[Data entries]
(* ===== verification/Prelude.v ===== *)
(** * Omux delivery and guard tooling: a verification development

    Omux (the repository oauth-mux) is a daemon with clients, and around it a
    set of Python programs that build, package, deliver, run and audit it
    without trusting what they handle.  This development is about those
    programs: validators of bytes and JSON, builders of commands and binary
    records, and supervisors of processes.  It models them function by
    function and proves what their callers rely on.

    ** The parts and the files

    Language.  [Prelude] (exceptions, the error monad, loops, inversion and
    exception tactics), [PyBytes] (bytes, slices, struct), [PyString] (str as
    its UTF-8 bytes, decimal text), [PyValue] (decoded JSON with Python's
    equality, order and membership), [PyText] (characters, lines, JSON text,
    paths), [PyScan] (searching bytes), [Sha256] and [Sha1] (executable), and
    [Effect] (a state and exception monad with a trace, its program logic, and
    the rules for what runs return and throw).

    Update proposals: delivery/update_plan.py in [UpdatePlan].
    NAR descriptors: tools/nar_descriptor.py in [NarDescriptor], with the
    theorems about whole archives in [NarArchive].
    Binary images: tools/macho.py in [MachO]; the template validator of
    delivery/generate_portable_launcher_template.py in [LauncherTemplate];
    delivery/portable.py in [Elf] (elf_metadata), [Launcher] (linux_launcher)
    and [PortableRuntime] (verify_linux_runtime, the certificate bundle and
    the resolution witness).
    Execution guard: tools/execution_guard.py in [Cleanup] (cleanup_owned),
    [Pids] (sampled task counts), [Guard] (unit identity and the authorization
    of the stop), [Supervise] (await_startup, monitor_workload, diagnostics)
    and [Command] (bazel_command and the profiles of the guard_* files).
    Remote execution provenance: tools/reapi_provenance.py in [Provenance]
    (tables, expansion, plan), [ProvenanceGraph] (its reference semantics) and
    [Reconcile] (execution receipts, artifact summary).
    Upstream patches: integrations/codex-upstream/patch_io.py in [PatchIO].
    Native runs: delivery/native_thread_census.py in [Census] (status
    projection, records) and [CensusRun] (the class Census and its
    descriptors); delivery/native_cli_stderr.py in [NativeStderr];
    delivery/native_run_cli_failure.py, native_fd2_observer.py and
    native_history_diagnostic.py in [NativeRecords];
    delivery/native_resumed_checkpoint.py in [NativeCheckpoint].
    Nix closures: the visited-set loop two programs share in [Closure];
    tools/nix_interpreter_closure.py in [InterpreterClosure];
    delivery/yoga_wrapper_authority.py in [WrapperAuthority].
    Git inputs: tools/codex_git_inputs.py in [GitObjects] (identities, trees,
    links, snapshots, the framed proof) and [GitBudget] (budgets and refusals,
    with Budget of tools/codex_dependency_bundle.py); the tree format and the
    inverse laws in [GitExport], the semantics of a snapshot in [GitSnapshot].
    SDK profile: dependency_readiness of tools/codex_sdk_profile.py in
    [SdkReadiness].
    Home Manager acquisition: nix/home_manager_acquisition.py in [HmProgress]
    (the phase diagnostics and the report of main) and [FileSync] (the pool of
    file flushes, FileSyncLease and FileSyncOwner, whose worker threads are
    interleaved with every call of the copy thread).
    Home Manager bundles: nix/home_manager_inputs.py and the metadata of
    home_manager_acquired_inputs.py, home_manager_artifact.py and
    home_manager_bundle.py in [HmPair]; the framing, materialize and
    ReconstructionBudget of home_manager_bundle.py in [HmBundle];
    RepresentationInputs and RepresentationStream in [HmStream];
    PublicationFile, the publication of reconstruct_retained and its rollback
    in [HmPublish], where other processes act on the output directory between
    any two calls and any call may fail or be interrupted.

    How they interact.  [Launcher] embeds what [LauncherTemplate] validated
    and [PortableRuntime] rebuilds the launcher of [Launcher] and reads every
    image through [Elf].  [Cleanup] calls the authorization of [Guard] through
    its record of operations, and [Supervise] polls the same units.
    [Reconcile] consumes the plan of [Provenance].  [CensusRun] writes the
    records of [Census].  A snapshot of [GitObjects] feeds the proof it frames,
    and runs under any budget of [GitBudget].  [FileSync] reports to the
    object of [HmProgress].  [HmBundle] validates its trees with
    [NarDescriptor] and reads them from any type with the class [Stream]; its
    theorems rest on [StreamLaws], which an opened file has there and the
    stream of [HmStream] has over any files with [RetainedLaws].

    ** How the code is represented

    A Python function is a definition with the source's name.  A function that
    can raise returns [res A], [Err] carrying the exception class and, for
    ValueError, the message; each guard and early return of the source is one
    step of the definition, in the source's order.  Mutable locals of a loop
    are a record that the loop threads; a method is a function on the record
    of its object.  A [str] is its UTF-8 bytes, so encoding is the identity
    and code points sort as bytes do; [len] counts code points.  Integers are
    [Z], packed at their width with the reduction written out; floats are
    [spec_float] and compared exactly; dictionaries that are iterated are
    association lists in insertion order, sets whose order does not matter are
    [gset]s or lists read as sets.  Regular expressions are the boolean
    functions they denote on the strings they are applied to.  Times are
    integers, in milliseconds for the guard and the budgets and in nanoseconds
    where the source counts them.

    What is outside a program is an argument: the clock, the file opener and
    the file system of a description, the service manager, the kernel and the
    launched process, JSON decoding ([loads]), the text of a float, the value
    of a Unicode digit, gzip and tar decoding, the generated launcher module,
    and the reader of Git objects.  Each may raise; what a theorem needs of it
    is a hypothesis of that theorem, and its witness instantiates it.

    Recursion.  Loops over a list are structural.  The other loops take fuel
    and raise [NoFuel] when it runs out, which no theorem mistakes for a
    result: [nar_terminates] (257 levels of nodes, one more than MAX_DEPTH,
    and MAX_ENTRIES entries), [cleanup_ends] and [waits_end] (every turn waits,
    so the time left bounds the turns), [analysis_ends] (as many rounds as
    there are distinct actions), [select_ends] and [validate_ends] (seeds plus
    edges), [snapshot_ends] (65 levels, since at most 64 distinct ancestors
    are admitted, and the length of a tree object for its entries),
    [flush_ends] (a wait lasts as long as the worker takes for its at most
    four steps, the hypothesis on [patience]; the queue holds at most four),
    [HmPublish.write_all_ends] (as many turns as bytes),
    [materialize_ends] (every read, write or flush takes a byte or a file),
    and the lemma on [status_fuel] (one read per byte of MAX_STATUS).

    ** What the theorems show

    Safety of acceptance: what a validator accepts has the properties its
    consumers assume ([check_readback_sound], [macho_universal_sound],
    [template_hardened], [runtime_confined], [reconcile_sound],
    [wrappers_bound], [snapshot_exact], [combined_changes_reviewed]).
    Never authorizing: [update_never_authorizes], [network_only_for_producers],
    [bazel_command_local], [readiness_errors].
    Exactness against a reference: [describe_serialize], [analysis_exact],
    [apply_exact_edits], [status_read_by_lines], [selection_exact],
    [snapshot_exact], [materialize_exact].
    Inverse laws: [macho_roundtrip], [record_roundtrip], [proof_roundtrip],
    [reconstruction_exact],
    [pids_metadata_roundtrip], [tree_entries_sound] and
    [tree_entries_complete], [cli_parse_exact].
    Commitment: [archive_commits], [launcher_determines_configuration].
    Protocols and invariants over runs with arbitrary callbacks:
    [cleanup_protocol], [cleanup_stops_owned], [descriptor_custody],
    [pids_statistics], [monitor_reports], [first_evidence_kept],
    [flush_custody] (any interleaving of workers, calls and faults),
    [publication_custody] and [publication_atomic] (any faults and any acts of
    other processes).
    Bounds: [diagnostics_bounded], [serialize_framed].
    Closed outputs: [classify_closed], [macho_static_diagnostics],
    [history_closed], [cli_record_total].
    Liveness: [plan_then_readback], [failure_reports], [flush_ends].
    Refinement between components: [validated_template_launches],
    [receipts_cover_archive].

    ** Not modelled

    Pure input and output: file custody (open, fstat and rename sequences),
    subprocess and socket handling, argument parsing and printing, in the
    modelled programs and in those that consist of it (installation, staging,
    transfer, host probes, cache retirement, Yoga staging and sessions; the
    held directories, prefetch and publication of the Home Manager
    acquisition, and the packing and evaluation of a bundle).  The tar encoding of the
    Git export and the tar reader.  Programs whose logic is URL splitting or calendar
    arithmetic of the library (tools/codex_sdk_dependencies.py,
    tools/docs_check.py).  The daemon in Zig, the Swift and C++ clients, the
    browser extensions, and the Nix and Bazel build files, which are other
    languages. *)
From stdpp Require Export prelude strings sorting gmap.
From Stdlib Require Export Strings.Byte.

= WHAT TO PRODUCE =
On how many lines of the records above does the word "development" appear? Answer with only that number.

= RESULT BELOW =
2